- Data provided -
(** [float(n)] for a Python int of magnitude below 2^63: exact up to
    2^53, rounded to nearest beyond.  The script converts table lengths
    and slider values only. *)
Definition float_of_int (n : Z) : float :=
  if n <? 0 then PrimFloat.opp (of_uint63 (Uint63.of_Z (- n)))
  else of_uint63 (Uint63.of_Z n).

(** [int(x)]: truncation towards zero; NaN and the infinities raise. *)
Definition int_of_float (x : float) : result Z :=
  match Prim2SF x with
  | S754_nan => raise ValueError
  | S754_infinity _ => raise OverflowError
  | S754_zero _ => ret 0
  | S754_finite s m e => ret (cond_Zopp s (Z.shiftl (Zpos m) e))
  end.

(** [int(np.ceil(x))]: the least integer not below [x]. *)
Definition int_of_ceil (x : float) : result Z :=
  match Prim2SF x with
  | S754_nan => raise ValueError
  | S754_infinity _ => raise OverflowError
  | S754_zero _ => ret 0
  | S754_finite s m e => ret (- Z.shiftl (cond_Zopp (negb s) (Zpos m)) e)
  end.

(** The floor of the number a float denotes: [(-1)^s * m * 2^e] floored,
    [None] for NaN and the infinities.  ([Z.shiftl] by a negative amount
    is the flooring division by a power of two.) *)
Definition floor (x : float) : option Z :=
  match Prim2SF x with
  | S754_zero _ => Some 0
  | S754_finite s m e => Some (Z.shiftl (cond_Zopp s (Zpos m)) e)
  | _ => None
  end.

Definition is_finite (x : float) : bool :=
  match Prim2SF x with
  | S754_zero _ | S754_finite _ _ _ => true
  | _ => false
  end.

Definition is_zero (x : float) : bool :=
  match Prim2SF x with
  | S754_zero _ => true
  | _ => false
  end.


End Py.

Notation "x <- m ;; k" := (Py.bind m (fun x => k))
  (at level 61, m at next level, right associativity).

(** ** Data model *)

(** One parsed line of the revenue file.  [date] is the pandas timestamp
    of the [date] column, in nanoseconds. *)
Record revenue_row : Type := {
  date : Z;
  geo_location : string;
  revenue : float
}.

(** One parsed line of the orders file. *)
Record orders_row : Type := {
  orders_date : Z;
  orders_geo_location : string;
  orders : float
}.

(** An uploaded file, seen through [pd.read_csv(file, parse_dates=["date"])]:
    the call raises (an empty or malformed file, no [date] column) or
    yields the table.  The tables of this model are the well-formed ones
    of the data model: the columns [date], [geo_location] and the metric
    are present, every date has been parsed and the metric is numeric.
    A file that [read_csv] accepts without these (dates left as text, a
    column missing) lies outside the model: the script raises on it
    further down (TypeError at line 42, KeyError at line 31 or 46). *)
Inductive upload (row : Type) : Type :=
| Unreadable (e : Py.exn)
| Csv (rows : list row).
Arguments Unreadable {row} e.
Arguments Csv {row} rows.

Definition read_csv {row} (f : upload row) : Py.result (list row) :=
  match f with
  | Unreadable e => Py.raise e
  | Csv rows => Py.ret rows
  end.

Inductive group : Type := control | test.

Definition group_eqb (a b : group) : bool :=
  match a, b with
  | control, control | test, test => true
  | _, _ => false
  end.

(** A revenue row once the [group] column has been added. *)
Record grouped_row : Type := {
  row : revenue_row;
  grp : group
}.

(** The sidebar form. *)
Record config : Type := {
  weekly_budget : Z;
  budget_increase_pct : Z;
  test_weeks : Z;
  holdout_pct : Z;
  alpha : float;
  power : float
}.

(** What the script puts on the page (static captions left out). *)
Inductive cell : Type :=
| CInt (n : Z)
| CFloat (x : float)
| CStr (s : string).

Inductive warning : Type :=
| ControlTooSmall
| Underpowered.

Inductive widget : Type :=
| SidebarWrite (cities : list string)
| Warning (w : warning)
| Dataframe (table : list (string * cell))
| LineChart (series : list (Z * option float * option float))
| Info (msg : string).

(** ** The imported routines

    numpy's global random state, the pandas reductions, scipy's
    [ttest_ind], statsmodels' [TTestIndPower.solve_power], and the
    rounding and printing of floats.  The script owns none of them; it
    is written against this interface.  The one law recorded is that
    [np.random.permutation n] is a rearrangement of [0 .. n-1]. *)
Class Library : Type := {
  rng : Type;
  np_random_seed : Z -> rng;
  np_random_permutation : rng -> nat -> list nat * rng;
  np_random_permutation_perm :
    forall g n, Permutation (fst (np_random_permutation g n)) (seq 0 n);
  series_mean : list float -> float;
  series_std : list float -> float;
  groupby_mean : list float -> float;
  ttest_ind : list float -> list float -> bool -> float * float;
  solve_power : float -> float -> float -> Py.result float;
  np_round : float -> Z -> float;
  py_round : float -> Z -> float;
  format_float : float -> string
}.

(** ** Pure helpers of the script *)

(** [Series.unique()]: the distinct values in order of first appearance. *)
Fixpoint unique (l : list string) : list string :=
  match l with
  | [] => []
  | x :: t => x :: filter (fun y => negb (String.eqb x y)) (unique t)
  end.

(** [x in control_cities]. *)
Definition city_in (x : string) (control_cities : list string) : bool :=
  existsb (String.eqb x) control_cities.

(** The lambda of line 34. *)
Definition label (control_cities : list string) (x : string) : group :=
  if city_in x control_cities then control else test.

Definition add_group (control_cities : list string) (df : list revenue_row)
  : list grouped_row :=
  map (fun r => {| row := r; grp := label control_cities (geo_location r) |}) df.

(** [len(cities) * (holdout_pct / 100)], a product of binary64 floats,
    and [holdout_count], its conversion by [int]. *)
Definition holdout_product (n : nat) (holdout_pct : Z) : float :=
  (Py.float_of_int (Z.of_nat n)
   * (Py.float_of_int holdout_pct / Py.float_of_int 100))%float.

Definition holdout_count (n : nat) (holdout_pct : Z) : Py.result Z :=
  Py.int_of_float (holdout_product n holdout_pct).

(** The count can be used for a draw among [n] cities. *)
Definition holdout_count_ok (n : nat) (holdout_pct : Z) : bool :=
  match holdout_count n holdout_pct with
  | inr k => (0 <=? k) && (k <=? Z.of_nat n)
  | inl _ => false
  end.

(** [series.max()] of the date column; [None] is NaT (empty table). *)
Definition max_date (df : list grouped_row) : option Z :=
  match df with
  | [] => None
  | r :: t => Some (fold_left Z.max (map (fun r => date (row r)) t) (date (row r)))
  end.

Definition ns_per_day : Z := 86400 * 1000000000.

(** The earliest date and the span of the dates (latest minus earliest),
    in which the specification words the window's edge case. *)
Definition min_date (df : list grouped_row) : option Z :=
  match df with
  | [] => None
  | r :: t => Some (fold_left Z.min (map (fun r => date (row r)) t) (date (row r)))
  end.

Definition date_span (df : list grouped_row) : option Z :=
  match max_date df, min_date df with
  | Some a, Some b => Some (a - b)
  | _, _ => None
  end.

(** [revenue_df["date"].max() - pd.Timedelta(days=days)]. *)
Definition test_start (test_weeks : Z) (df : list grouped_row) : option Z :=
  match max_date df with
  | None => None
  | Some m => Some (m - (test_weeks * 7) * ns_per_day)
  end.

(** [revenue_df[revenue_df["date"] > test_start]]; a comparison with NaT
    is false. *)
Definition window_filter (test_weeks : Z) (df : list grouped_row)
  : list grouped_row :=
  match test_start test_weeks df with
  | None => []
  | Some c => filter (fun r => c <? date (row r)) df
  end.

(** [test_df[test_df["group"] == g]["revenue"]]. *)
Definition group_values (g : group) (df : list grouped_row) : list float :=
  map (fun r => revenue (row r)) (filter (fun r => group_eqb (grp r) g) df).

Definition len {A} (l : list A) : Z := Z.of_nat (List.length l).

(** [groupby(["date", "group"])["revenue"].mean().unstack()]: one line per
    date of the window, in increasing order, with the mean of each group
    that has rows on that date. *)
Fixpoint insert_date (d : Z) (l : list Z) : list Z :=
  match l with
  | [] => [d]
  | x :: t =>
      if d <? x then d :: l
      else if d =? x then l
      else x :: insert_date d t
  end.

Definition sorted_dates (df : list grouped_row) : list Z :=
  fold_right insert_date [] (map (fun r => date (row r)) df).

(** [sorted(control_cities.tolist())]. *)
Fixpoint insert_city (c : string) (l : list string) : list string :=
  match l with
  | [] => [c]
  | x :: t => if String.leb c x then c :: l else x :: insert_city c t
  end.

Definition sorted (l : list string) : list string :=
  fold_right insert_city [] l.

(** ** The script *)

Section Script.

Context {L : Library}.

(** The state a run works on: numpy's global random state and the
    page rendered so far. *)
Record world : Type := {
  rng_state : rng;
  screen : list widget
}.

(** A step of the script: it may raise, and it leaves a world behind
    either way (what was rendered before an exception stays). *)
Definition app (A : Type) : Type := world -> Py.result A * world.

Definition pure {A} (a : A) : app A := fun w => (Py.ret a, w).

Definition seq_app {A B} (m : app A) (k : A -> app B) : app B :=
  fun w =>
    match m w with
    | (inl e, w') => (inl e, w')
    | (inr a, w') => k a w'
    end.

Definition lift {A} (r : Py.result A) : app A := fun w => (r, w).

Definition show (x : widget) : app unit :=
  fun w => (Py.ret tt, {| rng_state := rng_state w; screen := screen w ++ [x] |}).

Definition when (b : bool) (m : app unit) : app unit :=
  if b then m else pure tt.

- Brief -
Could you transcribe the entries above word for word, from the line with "match m w with" down to the line with "rng_state := rng_state", keeping both?

- Solution to this problem -
    match m w with
    | (inl e, w') => (inl e, w')
    | (inr a, w') => k a w'
    end.

Definition lift {A} (r : Py.result A) : app A := fun w => (r, w).

Definition show (x : widget) : app unit :=
  fun w => (Py.ret tt, {| rng_state := rng_state w; screen := screen w ++ [x] |}).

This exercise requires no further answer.